• _ASSIGNED TASK_: Lines with the word "list" in them are the ones to copy from the records.

• _SUPPLIED DATA_:

◆ ◆ ◆ ◆ ◆ ◆ ◆

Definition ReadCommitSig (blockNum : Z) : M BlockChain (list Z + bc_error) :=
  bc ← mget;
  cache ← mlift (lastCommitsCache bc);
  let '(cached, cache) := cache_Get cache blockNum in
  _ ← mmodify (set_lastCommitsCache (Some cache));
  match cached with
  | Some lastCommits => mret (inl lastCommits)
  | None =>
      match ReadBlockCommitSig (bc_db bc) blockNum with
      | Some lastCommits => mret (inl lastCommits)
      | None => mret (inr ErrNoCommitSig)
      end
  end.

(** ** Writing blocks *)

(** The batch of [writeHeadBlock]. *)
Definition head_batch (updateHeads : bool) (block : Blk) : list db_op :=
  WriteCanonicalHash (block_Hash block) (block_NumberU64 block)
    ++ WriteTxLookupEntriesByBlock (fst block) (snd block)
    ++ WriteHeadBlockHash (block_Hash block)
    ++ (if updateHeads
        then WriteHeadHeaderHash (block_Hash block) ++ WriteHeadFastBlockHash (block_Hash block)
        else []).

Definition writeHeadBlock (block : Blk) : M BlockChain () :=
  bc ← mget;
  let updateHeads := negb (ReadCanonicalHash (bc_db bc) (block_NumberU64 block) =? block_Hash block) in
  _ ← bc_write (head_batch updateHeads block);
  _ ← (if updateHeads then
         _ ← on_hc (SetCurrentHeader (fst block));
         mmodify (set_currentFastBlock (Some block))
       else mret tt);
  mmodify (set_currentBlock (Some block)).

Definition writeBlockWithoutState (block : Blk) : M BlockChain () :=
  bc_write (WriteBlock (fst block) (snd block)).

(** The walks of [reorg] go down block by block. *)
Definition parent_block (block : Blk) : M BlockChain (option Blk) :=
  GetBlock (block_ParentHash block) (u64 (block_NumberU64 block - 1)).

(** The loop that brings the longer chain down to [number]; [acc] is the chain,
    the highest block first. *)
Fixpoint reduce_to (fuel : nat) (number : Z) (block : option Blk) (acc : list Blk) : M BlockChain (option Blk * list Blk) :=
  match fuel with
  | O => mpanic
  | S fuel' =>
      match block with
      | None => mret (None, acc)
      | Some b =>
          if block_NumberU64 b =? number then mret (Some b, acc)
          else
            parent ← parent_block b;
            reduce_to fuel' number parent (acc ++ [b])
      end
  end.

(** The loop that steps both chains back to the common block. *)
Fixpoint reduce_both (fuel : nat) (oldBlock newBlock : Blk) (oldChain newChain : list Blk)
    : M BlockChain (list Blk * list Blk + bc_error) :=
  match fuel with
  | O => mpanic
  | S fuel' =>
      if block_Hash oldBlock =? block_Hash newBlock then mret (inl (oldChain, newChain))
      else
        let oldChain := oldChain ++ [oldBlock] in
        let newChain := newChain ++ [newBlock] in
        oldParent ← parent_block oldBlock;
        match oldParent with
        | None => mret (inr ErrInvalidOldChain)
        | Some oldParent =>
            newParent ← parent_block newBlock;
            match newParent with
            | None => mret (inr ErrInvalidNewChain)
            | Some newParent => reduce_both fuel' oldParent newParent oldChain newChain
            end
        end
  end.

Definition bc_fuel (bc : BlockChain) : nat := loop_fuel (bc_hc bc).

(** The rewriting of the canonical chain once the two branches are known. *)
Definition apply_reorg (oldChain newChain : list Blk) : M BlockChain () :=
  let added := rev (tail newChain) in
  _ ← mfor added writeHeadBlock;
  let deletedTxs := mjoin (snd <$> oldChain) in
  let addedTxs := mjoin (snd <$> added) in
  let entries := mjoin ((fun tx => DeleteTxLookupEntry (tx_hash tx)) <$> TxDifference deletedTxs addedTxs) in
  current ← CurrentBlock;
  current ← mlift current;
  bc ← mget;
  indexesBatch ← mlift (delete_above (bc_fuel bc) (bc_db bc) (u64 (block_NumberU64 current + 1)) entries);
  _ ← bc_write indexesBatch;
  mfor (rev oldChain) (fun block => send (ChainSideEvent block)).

◆ ◆ ◆ ◆ ◆ ◆ ◆

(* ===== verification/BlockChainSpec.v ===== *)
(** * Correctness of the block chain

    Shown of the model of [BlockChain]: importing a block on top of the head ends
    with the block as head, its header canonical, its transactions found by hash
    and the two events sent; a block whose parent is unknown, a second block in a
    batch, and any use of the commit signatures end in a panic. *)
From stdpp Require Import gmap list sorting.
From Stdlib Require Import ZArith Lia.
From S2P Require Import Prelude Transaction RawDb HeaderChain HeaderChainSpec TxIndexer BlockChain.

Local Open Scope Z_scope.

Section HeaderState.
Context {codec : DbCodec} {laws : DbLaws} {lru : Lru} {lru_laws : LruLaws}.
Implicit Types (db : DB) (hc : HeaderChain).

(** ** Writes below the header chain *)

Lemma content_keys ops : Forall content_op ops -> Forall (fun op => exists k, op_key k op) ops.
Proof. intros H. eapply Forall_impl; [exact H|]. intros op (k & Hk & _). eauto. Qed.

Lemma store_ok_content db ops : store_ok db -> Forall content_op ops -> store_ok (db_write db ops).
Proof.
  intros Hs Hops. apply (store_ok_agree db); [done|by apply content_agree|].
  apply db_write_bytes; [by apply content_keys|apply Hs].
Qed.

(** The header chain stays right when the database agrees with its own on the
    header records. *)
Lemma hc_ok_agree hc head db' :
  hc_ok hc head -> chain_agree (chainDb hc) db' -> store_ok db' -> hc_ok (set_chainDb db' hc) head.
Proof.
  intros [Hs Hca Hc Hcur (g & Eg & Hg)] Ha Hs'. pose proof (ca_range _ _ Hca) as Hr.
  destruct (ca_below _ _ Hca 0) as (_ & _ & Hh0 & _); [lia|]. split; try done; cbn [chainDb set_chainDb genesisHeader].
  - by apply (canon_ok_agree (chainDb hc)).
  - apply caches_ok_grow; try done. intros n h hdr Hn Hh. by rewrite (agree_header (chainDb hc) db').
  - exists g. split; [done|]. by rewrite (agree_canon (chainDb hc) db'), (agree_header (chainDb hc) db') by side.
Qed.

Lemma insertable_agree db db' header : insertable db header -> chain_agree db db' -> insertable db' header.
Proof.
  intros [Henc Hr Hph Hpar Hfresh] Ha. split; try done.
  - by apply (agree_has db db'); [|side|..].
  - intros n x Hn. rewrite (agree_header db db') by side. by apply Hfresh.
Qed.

◆ ◆ ◆ ◆ ◆ ◆ ◆

• _SOLUTION TO THIS TASK_:
Definition ReadCommitSig (blockNum : Z) : M BlockChain (list Z + bc_error) :=
Definition head_batch (updateHeads : bool) (block : Blk) : list db_op :=
Fixpoint reduce_to (fuel : nat) (number : Z) (block : option Blk) (acc : list Blk) : M BlockChain (option Blk * list Blk) :=
Fixpoint reduce_both (fuel : nat) (oldBlock newBlock : Blk) (oldChain newChain : list Blk)
    : M BlockChain (list Blk * list Blk + bc_error) :=
Definition apply_reorg (oldChain newChain : list Blk) : M BlockChain () :=
From stdpp Require Import gmap list sorting.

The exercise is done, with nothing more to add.